Gymnosphaera baileyana
- Conservation status: Rare (NCA)

Scientific classification
- Kingdom: Plantae
- Clade: Tracheophytes
- Division: Polypodiophyta
- Class: Polypodiopsida
- Order: Cyatheales
- Family: Cyatheaceae
- Genus: Gymnosphaera
- Species: G. baileyana
- Binomial name: Gymnosphaera baileyana (Domin) S.Y.Dong (2018)
- Synonyms: Alsophila baileyana Domin (1914) ; Alsophila rebeccae var. commutata Bull. (1890) ; Cyathea baileyana (Domin) Domin (1929) ;

= Gymnosphaera baileyana =

- Genus: Gymnosphaera
- Species: baileyana
- Authority: (Domin) S.Y.Dong (2018)
- Conservation status: R

Species of fern

Gymnosphaera baileyana, synonyms Alsophila baileyana and Cyathea baileyana, also known as the wig tree fern, is a species of tree fern native to northeastern Queensland in Australia, where it grows in wet gullies and forest at an elevation of 850–1200 m. It is a rare species that is seldom found in the wild. The erect trunk is 4–5 m tall, approximately 10 cm in diameter and may be covered in stipe bases in the upper regions. C. baileyana is notable for being able to develop offshoots from the base of the trunk. Fronds are bi- or tripinnate and may be exceptionally long, up to 7 m, though they are usually around 2–3 m. The rachis and stipe are dark to darkish red, scaly and may be warty, but lack spines. Scales on the rachis and stipe are purplish brown to black and have a long hair-like apex. Characteristically of this species, the last pair of pinnae are separated from the others along the rachis and may form a clump (the "wig") around the trunk apex. Sori are circular and occur in one to three rows along the pinnule midvein. They lack indusia.

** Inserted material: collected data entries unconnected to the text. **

(** [golang.org/x/sync/errgroup]: a group made by [WithContext] owns the
    cancel function of its derived context.  A task started by [Go] is
    counted until it returns; the first task to return a non-nil error has
    it recorded and cancels the context; [Wait] returns once no task is
    counted, cancels the context and hands back the recorded error. *)
Module Errgroup.

Record Group : Type := {
  gCtx : Context;
  gCancel : CancelFunc;
  gErr : option error;
  gRunning : nat
}.

Definition WithContext (s : CtxStore) (parent : Context) : CtxStore * Group :=
  let '(s', c, f) := withCancel s parent in
  (s', {| gCtx := c; gCancel := f; gErr := None; gRunning := 0 |}).

(** [g.Go(f)]: count the task (the goroutine itself is the caller's part). *)
Definition spawn (g : Group) : Group :=
  {| gCtx := gCtx g; gCancel := gCancel g; gErr := gErr g;
     gRunning := S (gRunning g) |}.

(** A task returns [r]. *)
Definition finish (s : CtxStore) (g : Group) (r : option error)
  : CtxStore * Group :=
  match r, gErr g with
  | Some e, None =>
      (callCancel s (gCancel g),
       {| gCtx := gCtx g; gCancel := gCancel g; gErr := Some e;
          gRunning := pred (gRunning g) |})
  | _, _ =>
      (s, {| gCtx := gCtx g; gCancel := gCancel g; gErr := gErr g;
             gRunning := pred (gRunning g) |})
  end.

(** [g.Wait()] can return only when no task is counted. *)
Definition Wait (s : CtxStore) (g : Group) : option (CtxStore * option error) :=
  match gRunning g with
  | O => Some (callCancel s (gCancel g), gErr g)
  | S _ => None
  end.

End Errgroup.

(** ** Data model *)

(** Modelled from the spec: the endpoint value type, its constructors and
    its [Type] and [String] methods live in a file that is not among the
    sources.  The spec gives it a kind (TCP or unix socket), a host, a port
    and a socket path, formatted as [host:port] or as the path. *)
Inductive EndpointKind : Type := TCP | UnixSocket.

Record Endpoint : Type := {
  kind : EndpointKind;
  host : string;
  port : Z;
  unixSocket : string
}.

Definition NewTCPEndpoint (h : string) (p : Z) : Endpoint :=
  {| kind := TCP; host := h; port := p; unixSocket := "" |}.

Definition NewUnixEndpoint (socket : string) : Endpoint :=
  {| kind := UnixSocket; host := ""; port := 0; unixSocket := socket |}.

Definition endpointType (e : Endpoint) : string :=
  match kind e with TCP => "tcp" | UnixSocket => "unix" end.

The specific epithet baileyana commemorates Australian botanist Frederick Manson Bailey (1827-1915). The common name "wig tree fern" refers to the pinnae that cluster around the crown of this species, forming a structure that resembles a wig. This "wig" is green in younger plants, but may become brownish in older specimens.

Gymnosphaera baileyana is a relatively slow-growing species. In cultivation, it should be able to withstand several degrees of frost. It is reportedly difficult to propagate.